I furthermore am realising that the thing that is getting in my way the most when it comes to being creative, is my anxiety surrounding other people. I get scared about what they think of me or that I will be 'letting them down' if I do what I want to do, but ultimately, I have decided that it doesn't matter. I want to do what I want to do and it is nobody else's business. If they don't like it then they don't have to listen to it or have any relation to me whatsoever and that is okay.
This week I have realised that I always have so many ideas flying around my head that I find it difficult to concentrate on one because I keep having new ones. I am going to practice working on one continuous idea alongside having new ones, instead of always abandoning an idea because I've had a new one.
Something I have been practicing recently is telling myself that someone else's success does not mean the absence of my own. This is very important to me as in the past I have had a tendency to compare myself to others in a negative way and this eats up my creative spirit.
Despite all this, this week I have come up with some initial ideas for the first song I am going to work on.
I woke up one morning and I found myself singing a guitar melody consisting of two chords and a few lead guitar notes. I hummed the root note of the first chord I was hearing and realised it was an A#, then the next chord was a Fm. After playing this chord progression I realised it was very similar chords, but in a different key, to The Only Exception (Williams, Farro, 2009) by Paramore and I must have subconsciously borrowed these chords at the time of writing them.
After that, I improvised on the guitar and played something I liked so much I decided to keep it. This was the chords of G# down to F#, to then slide from A to A# to resolve it back to the chord it started with. The lead guitar part that came to accompany this, I came up with later on while improvising around my original idea.
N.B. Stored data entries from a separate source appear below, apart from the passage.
Lemma load_dask_eq src key ic xc p rd sk s c df :
  dask_client (context s) = Some c →
  as_df src = inr df →
  load_dask src key ic xc p rd sk s =
    (Returned PyNone,
     mkState
       (mkCtx (Some c) (truthy (context s))
          (artifacts (context s) ++ [(sk, sk +:+ ".json")]))
       (if p then republished persist c key df (clients s) else clients s)
       (<[sk +:+ ".json" := scheduler_info (clients s c)]> (files s))
       (trace s ++
          Ev_as_df src ::
          (if p then
             Ev_persist c df ::
             (if datasets_contains key (datasets (clients s c))
              then [Ev_unpublish_dataset c key] else []) ++
             [Ev_publish_dataset c (persist df) key]
           else []) ++
          [Ev_write_scheduler_file c (sk +:+ ".json");
           Ev_log_artifact sk (sk +:+ ".json")])).
Proof.
  intros Hc He.
  destruct s as [[dc tr art] cl fl t]. cbn in Hc. subst dc.
  run_monad. rewrite He; step.
  destruct p; step.
  - rewrite datasets_guard. unfold republished.
    destruct (datasets_contains key (datasets (cl c))) eqn:E; step.
    + rewrite fn_lookup_alter. step. rewrite datasets_contains_delete. step.
      destruct tr; settle; reflexivity.
    + rewrite E. step.
      destruct tr; settle; reflexivity.
  - destruct tr; settle; reflexivity.
Qed.

(** *** Bookkeeping lemmas *)

Lemma calls_since_app s s' evs :
  trace s' = trace s ++ evs → calls_since s s' = evs.
Proof. unfold calls_since. intros ->. apply drop_app_length. Qed.

Lemma calls_since_refl s : calls_since s s = [].
Proof. apply drop_all. Qed.

Lemma republished_datasets c key df (cl : handle → Client DataFrame) :
  datasets (republished persist c key df cl c)
  = <[key := persist df]> (datasets (cl c)).
Proof.
  unfold republished. rewrite fn_lookup_alter.
  destruct (datasets_contains key (datasets (cl c))); [|done].
  rewrite fn_lookup_alter. cbn. apply insert_delete_eq.
Qed.

Lemma republished_other c c' key df (cl : handle → Client DataFrame) :
  c ≠ c' → republished persist c key df cl c' = cl c'.
Proof.
  intros Hne. unfold republished. rewrite fn_lookup_alter_ne by done.
  destruct (datasets_contains key (datasets (cl c))); [|done].
  by rewrite fn_lookup_alter_ne.
Qed.

(** A registry holds at most one dataframe per name. *)
Lemma registrations_lookup name (ds : gmap string DataFrame) :
  registrations name ds = match ds !! name with Some v => [v] | None => [] end.
Proof.
  unfold registrations.
  induction ds as [|i x m Hi IH] using map_ind.
  - by rewrite map_to_list_empty, lookup_empty.
  - set (f := λ kv : string * DataFrame,
                if decide (kv.1 = name) then Some kv.2 else None) in *.
    assert (Hp : omap f (map_to_list (<[i:=x]> m)) ≡ₚ omap f ((i, x) :: map_to_list m))
      by (by rewrite map_to_list_insert).
    cbn in Hp. unfold f at 2 in Hp. cbn in Hp.
    destruct (decide (i = name)) as [->|Hne].
    + rewrite lookup_insert_eq. rewrite IH, Hi in Hp.
      by apply Permutation_singleton_r.
    + rewrite lookup_insert_ne by done. rewrite IH in Hp.
      destruct (m !! name).
      * by apply Permutation_singleton_r.
      * by apply Permutation_nil_r.
Qed.

(** The handler returns only when a client is present and the data item
    loads; [load_dask_eq] is the converse. *)
Lemma load_dask_success_inv src key ic xc p rd sk s v s' :
  load_dask src key ic xc p rd sk s = (Returned v, s') →
  ∃ c df, dask_client (context s) = Some c ∧ as_df src = inr df.
Proof.
  intros H.
  destruct (dask_client (context s)) as [c|] eqn:Hc.
  - destruct (as_df src) as [e|df] eqn:He; [|by eauto].
    by rewrite (load_dask_load_fails _ _ _ _ _ _ _ _ _ _ Hc He) in H.
  - by rewrite (load_dask_no_client _ _ _ _ _ _ _ _ Hc) in H.
Qed.

(** *** Properties of the handler *)

(** C1.  When the context has no [dask_client] attribute, [load_dask]
    raises its own exception and nothing has happened: the state is the
    one it started from (registry, files, logged artifacts), and no
    collaborator was called, so no load was attempted. *)
Theorem load_dask_missing_client src key ic xc p rd sk s :
  dask_client (context s) = None →
  let r := load_dask src key ic xc p rd sk s in
  r.1 = Raised (Exception "a dask client was not found in the execution context")
  ∧ r.2 = s
  ∧ calls_since s r.2 = [].
Proof.
  intros H r. subst r. rewrite (load_dask_no_client _ _ _ _ _ _ _ _ H).
  cbn [fst snd]. by rewrite calls_since_refl.
Qed.

(** C2.  With [dask_persist=True], a client in the context and a data
    item that loads, whatever the registry held before, [load_dask]
    returns, the registry holds exactly one registration under [dask_key],
    the persisted dataframe, every other name and every other client is as
    before, and the registry calls were persist, then unpublish when the
    name was taken, then publish. *)
Theorem load_dask_persist_one_registration src key ic xc rd sk s c df :
  dask_client (context s) = Some c →
  as_df src = inr df →
  let ds := datasets (clients s c) in
  let r := load_dask src key ic xc true rd sk s in
  r.1 = Returned PyNone
  ∧ registrations key (datasets (clients r.2 c)) = [persist df]
  ∧ datasets (clients r.2 c) = <[key := persist df]> ds
  ∧ (∀ c', c ≠ c' → clients r.2 c' = clients s c')
  ∧ List.filter registry_call (calls_since s r.2)
    = Ev_persist c df ::
      (if decide (is_Some (ds !! key)) then [Ev_unpublish_dataset c key] else [])
      ++ [Ev_publish_dataset c (persist df) key].
Proof.
  intros Hc He ds r. subst r.
  rewrite (load_dask_eq _ _ _ _ _ _ _ _ _ _ Hc He). cbn [fst snd clients].
  rewrite republished_datasets. fold ds.
  split_and!; [done| |done| |].
  - by rewrite registrations_lookup, lookup_insert_eq.
  - intros c' Hne. by apply republished_other.
  - erewrite calls_since_app by (cbn [trace]; reflexivity).
    fold ds. unfold datasets_contains.
    destruct (decide (is_Some (ds !! key))) as [Hin|Hout].
    + by rewrite (bool_decide_eq_true_2 _ Hin).
    + by rewrite (bool_decide_eq_false_2 _ Hout).
Qed.

(** C3.  With [dask_persist=False], whatever happens (return or raise),
    no client object is changed, so every registry is as it was, and no
    persist, publish_dataset or unpublish_dataset call was made. *)
Theorem load_dask_no_persist_registry_unchanged src key ic xc rd sk s :
  let r := load_dask src key ic xc false rd sk s in
  clients r.2 = clients s
  ∧ List.filter registry_call (calls_since s r.2) = [].
Proof.
  intros r. subst r.
  destruct (dask_client (context s)) as [c|] eqn:Hc.
  - destruct (as_df src) as [e|df] eqn:He.
    + rewrite (load_dask_load_fails _ _ _ _ _ _ _ _ _ _ Hc He). cbn [snd].
      split; [done|]. by erewrite calls_since_app by (cbn [trace set_trace]; reflexivity).
    + rewrite (load_dask_eq _ _ _ _ _ _ _ _ _ _ Hc He). cbn [snd clients].
      split; [done|]. by erewrite calls_since_app by (cbn [trace]; reflexivity).
  - rewrite (load_dask_no_client _ _ _ _ _ _ _ _ Hc). cbn [snd].
    by rewrite calls_since_refl.
Qed.

(** C4.  Whenever [load_dask] returns for a context holding client [c],
    with [dask_persist] true or false, its last two collaborator calls
    are [write_scheduler_file(scheduler_key+".json")] on [c] and then
    [log_artifact(scheduler_key, local_path=scheduler_key+".json")]; the
    file holds the scheduler information of [c], and the artifact is the
    newest logged one. *)
Theorem load_dask_writes_then_logs src key ic xc p rd sk s c v s' :
  dask_client (context s) = Some c →
  load_dask src key ic xc p rd sk s = (Returned v, s') →
  [Ev_write_scheduler_file c (sk +:+ ".json");
   Ev_log_artifact sk (sk +:+ ".json")] `suffix_of` calls_since s s'
  ∧ files s' !! (sk +:+ ".json") = Some (scheduler_info (clients s c))
  ∧ artifacts (context s') = artifacts (context s) ++ [(sk, sk +:+ ".json")].
Proof.
  intros Hc H.
  destruct (load_dask_success_inv _ _ _ _ _ _ _ _ _ _ H) as (c' & df & Hc' & He).
  rewrite Hc in Hc'. injection Hc' as <-.
  rewrite (load_dask_eq _ _ _ _ _ _ _ _ _ _ Hc He) in H.
  injection H as _ <-. cbn [files context artifacts].
  split_and!; [|by rewrite lookup_insert_eq|done].
  erewrite calls_since_app by (cbn [trace]; reflexivity).
  rewrite app_comm_cons. by apply suffix_app_r.
Qed.

(** C5 (amended).  Whenever [load_dask] returns, the value it returns
    is [None]; the scheduler descriptor reaches the caller through the
    file [scheduler_key+".json"], which holds the scheduler information
    of the context's client, and through the artifact logged under
    [scheduler_key]. *)
Theorem load_dask_returns_none src key ic xc p rd sk s v s' :
  load_dask src key ic xc p rd sk s = (Returned v, s') →
  v = PyNone
  ∧ ∃ c, dask_client (context s) = Some c
       ∧ files s' !! (sk +:+ ".json") = Some (scheduler_info (clients s c))
       ∧ (sk, sk +:+ ".json") ∈ artifacts (context s').
Proof.
  intros H.
  destruct (load_dask_success_inv _ _ _ _ _ _ _ _ _ _ H) as (c & df & Hc & He).
  rewrite (load_dask_eq _ _ _ _ _ _ _ _ _ _ Hc He) in H.
  injection H as <- <-. split; [done|]. exists c.
  cbn [files context artifacts]. split_and!; [done|by rewrite lookup_insert_eq|].
  apply elem_of_app. right. apply list_elem_of_singleton. done.
Qed.

(** C6.  In every invocation with scheduler key [k], each
    [write_scheduler_file] call is given the path [k+".json"] and each
    [log_artifact] call the key [k] and the local path [k+".json"].  When
    the invocation returns there is exactly one call of each, in that
    order, and the file's new content is the scheduler information alone:
    whatever the path held before is gone, other files are as before. *)
Theorem load_dask_descriptor_file_name src key ic xc p rd sk s :
  let r := load_dask src key ic xc p rd sk s in
  Forall (named_after sk) (calls_since s r.2)
  ∧ ∀ c v, dask_client (context s) = Some c → r.1 = Returned v →
      List.filter descriptor_call (calls_since s r.2)
      = [Ev_write_scheduler_file c (sk +:+ ".json");
         Ev_log_artifact sk (sk +:+ ".json")]
      ∧ files r.2 = <[sk +:+ ".json" := scheduler_info (clients s c)]> (files s).
Proof.
  intros r. subst r.
  destruct (dask_client (context s)) as [c|] eqn:Hc.
  - destruct (as_df src) as [e|df] eqn:He.
    + rewrite (load_dask_load_fails _ _ _ _ _ _ _ _ _ _ Hc He). cbn [fst snd].
      erewrite calls_since_app by (cbn [trace set_trace]; reflexivity).
      split; [by repeat constructor|]. by intros c' v _ ?.
    + rewrite (load_dask_eq _ _ _ _ _ _ _ _ _ _ Hc He). cbn [fst snd files].
      erewrite calls_since_app by (cbn [trace]; reflexivity).
      split.
      * destruct p; [destruct (datasets_contains _ _)|]; by repeat constructor.
      * intros c' v [= <-] _. split; [|done].
        destruct p; [destruct (datasets_contains _ _)|]; done.
  - rewrite (load_dask_no_client _ _ _ _ _ _ _ _ Hc). cbn [fst snd].
    rewrite calls_since_refl. split; [constructor|]. by intros c v ?.
Qed.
I thought it sounded really cool to have the lead guitar walking downwards in unison with the rhythm guitar, but then when the rhythm guitar slides up a semitone, between A and A#, the lead guitar slides down from F# to F. This, when you combine the root note of the chords A and A# (played on rhythm guitar) with the notes F# and F (played on lead guitar), create a perfect cadence using the third of the chord F# minor (notes F# and A) and the perfect fifth of the chord A# major (notes F and A#), which is the tonic of the key we are in (A# or Bb).
I used this website: https://websemantics.uk/tools/circle-of-fifths-chord-wheel/ to help me work out what key the song was in.
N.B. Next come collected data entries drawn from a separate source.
(** * WAFleet: session exclusivity and lifecycle layer

    A shallow embedding of the TypeScript sources

      - [src/services/locks.ts]       (lease lock over Redis)
      - [src/services/waAuthRedis.ts] (credential store)
      - [src/services/waSessions.ts]  (session registry, backoff, restore)
      - the base62 [genToken] of the token store

    Every exported [async] function is embedded as one state transformer
    over a [World]: the shared Redis store, the process-local registry of
    session objects, the connector sockets with their listeners and the
    pending timers.  A call runs to completion before the next event is
    taken (operations on one session never overlap); events of the outside
    world (socket callbacks, timers firing, other processes writing to the
    store, the store becoming unreachable) are separate steps. *)

From Stdlib Require Import ZArith List String Ascii Bool Lia.
From stdpp Require Import base option list strings gmap pretty.

Local Open Scope string_scope.
Local Open Scope Z_scope.

(** ** Strings: prefixes, suffixes and character classes *)

Fixpoint strip_prefix (p s : string) : option string :=
  match p, s with
  | EmptyString, _ => Some s
  | String a p', String b s' => if Ascii.eqb a b then strip_prefix p' s' else None
  | String _ _, EmptyString => None
  end.

Fixpoint str_rev_onto (s acc : string) : string :=
  match s with
  | EmptyString => acc
  | String c s' => str_rev_onto s' (String c acc)
  end.

Definition str_rev (s : string) : string := str_rev_onto s EmptyString.

Definition strip_suffix (p s : string) : option string :=
  str_rev <$> strip_prefix (str_rev p) (str_rev s).

Fixpoint str_forall (f : ascii -> bool) (s : string) : bool :=
  match s with
  | EmptyString => true
  | String c s' => f c && str_forall f s'
  end.

Definition str_nonempty (s : string) : bool :=
  match s with EmptyString => false | String _ _ => true end.

(** A [string] holds the UTF-8 bytes of a JavaScript string or of a Redis
    key.  JavaScript's [.] (no [s] flag) matches every character except the
    line terminators LF, CR, U+2028 and U+2029; the last two are the byte
    sequences E2 80 A8 and E2 80 A9. *)
Definition is_line_terminator (c : ascii) : bool :=
  Ascii.eqb c "010"%char || Ascii.eqb c "013"%char.

Definition starts_with_separator (s : string) : bool :=
  match s with
  | String a (String b (String c _)) =>
      Ascii.eqb a "226"%char && Ascii.eqb b "128"%char &&
      (Ascii.eqb c "168"%char || Ascii.eqb c "169"%char)
  | _ => false
  end.
(** ** Time to live *)

(** No two readings of [datetime.now()] are 1000000000 days apart (the
    years of a [datetime] end at 9999), so under a positive time to
    live an entry that has reached it has one a [timedelta] holds. *)
Lemma expired_ttl_fits (age : Z) :
  0 < cache_ttl cfg ->
  microseconds (cache_ttl cfg) <= age ->
  age < microseconds (1000000000 * 86400) ->
  timedelta_fits (cache_ttl cfg) = true.
Proof.
  unfold microseconds, timedelta_fits. intros Hpos Hage Hmax.
  assert (H0 : 0 <= cache_ttl cfg / 86400) by (apply Z.div_pos; lia).
  assert (H1 : cache_ttl cfg / 86400 < 1000000000)
    by (apply Z.div_lt_upper_bound; lia).
  apply andb_true_iff. split; apply Z.leb_le; lia.
Qed.

(** C4: the lookup returns a cached entry only if its age, the clock
    reading minus its timestamp, is strictly below the time to live; an
    entry present with an age of at least the time to live makes the
    lookup a miss and is removed from the cache, the others staying.
    The second half is for a time to live that a [timedelta] holds:
    from 1000000000 days on, line 34 raises before it compares
    ([lookup_beyond_timedelta]).  A positive time to live that an entry
    has reached is one that a [timedelta] holds ([expired_ttl_fits]). *)
Theorem lookup_respects_ttl (key : string) (st : state) :
  distinct (Dict.keys (cache st)) = true ->
  (forall v st', cache_lookup lib cfg key st = (Ok (Some v), st') ->
     exists e, Dict.get key (cache st) = Some e /\ data e = v
               /\ clock lib (clock_reads st) - timestamp e < microseconds (cache_ttl cfg)
               /\ cache st' = cache st)
  /\ (forall e, Dict.get key (cache st) = Some e ->
        timedelta_fits (cache_ttl cfg) = true ->
        microseconds (cache_ttl cfg) <= clock lib (clock_reads st) - timestamp e ->
        exists st', cache_lookup lib cfg key st = (Ok None, st')
                    /\ Dict.get key (cache st') = None
                    /\ cache st' = Dict.del key (cache st)
                    /\ forall k, k <> key -> Dict.get k (cache st') = Dict.get k (cache st)).
Proof.
  intros Hd. apply distinct_NoDup in Hd. split.
  - intros v st'. destruct (Dict.get key (cache st)) as [e|] eqn:Hg.
    + rewrite (cache_lookup_present key st e Hg).
      destruct (timedelta_fits (cache_ttl cfg)); [|discriminate].
      destruct (Z.ltb_spec (clock lib (clock_reads st) - timestamp e)
                  (microseconds (cache_ttl cfg))) as [Hlt|Hge]; [|discriminate].
      intros [= <- <-]. exists e. cbn [cache]. auto.
    + rewrite (cache_lookup_absent key st Hg). discriminate.
  - intros e Hg Hfit Hage. rewrite (cache_lookup_present key st e Hg), Hfit.
    destruct (Z.ltb_spec (clock lib (clock_reads st) - timestamp e)
                (microseconds (cache_ttl cfg))) as [Hlt|Hge]; [lia|].
    eexists. split; [reflexivity|]. cbn [cache]. split; [|split; [reflexivity|]].
    + now apply del_get_same.
    + intros k Hk. now apply del_get_other.
Qed.

Lemma lookup_fresh_hit (key : string) (st : state) (e : entry) :
  Dict.get key (cache st) = Some e ->
  timedelta_fits (cache_ttl cfg) = true ->
  clock lib (clock_reads st) - timestamp e < microseconds (cache_ttl cfg) ->
  cache_lookup lib cfg key st
  = (Ok (Some (data e)), {| cache := cache st; clock_reads := S (clock_reads st) |}).
Proof.
  intros Hg Hfit Hlt. rewrite (cache_lookup_present key st e Hg), Hfit.
  destruct (Z.ltb_spec (clock lib (clock_reads st) - timestamp e)
              (microseconds (cache_ttl cfg))); [reflexivity|lia].
Qed.

(** With a time to live beyond the range of [timedelta], the lookup of
    a key the cache holds raises [OverflowError] once the clock is
    read, and the entry stays. *)
Lemma lookup_beyond_timedelta (key : string) (st : state) (e : entry) :
  Dict.get key (cache st) = Some e ->
  timedelta_fits (cache_ttl cfg) = false ->
  cache_lookup lib cfg key st
  = (Raise OverflowError, {| cache := cache st; clock_reads := S (clock_reads st) |}).
Proof.
  intros Hg Hfit. now rewrite (cache_lookup_present key st e Hg), Hfit.
Qed.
I am aware that, in my writing, I don't always use chords which are in the same key. I have a tendency to use a couple of chords in a key and then have some mode changes throughout or borrow chords from other keys. I do this because in my opinion it can make a song sound more interesting and a lot of the music I listen to does this which is why it comes up subconsciously for me when writing music.
This can be very clearly seen in the song Cyanide (Gould, W. Miles, I.) by CREEPER, where the chord changes are very particular, and it is in the key of A but borrows the chords F and B from another key, which is what gives the song such a particular momentum that feels as if it keeps moving from place to place.
Here are the chords I came up with; I was originally playing them with a capo, but then realised they didn't need the capo as they were bar chords.
I think I want to call this song Uptight Insights.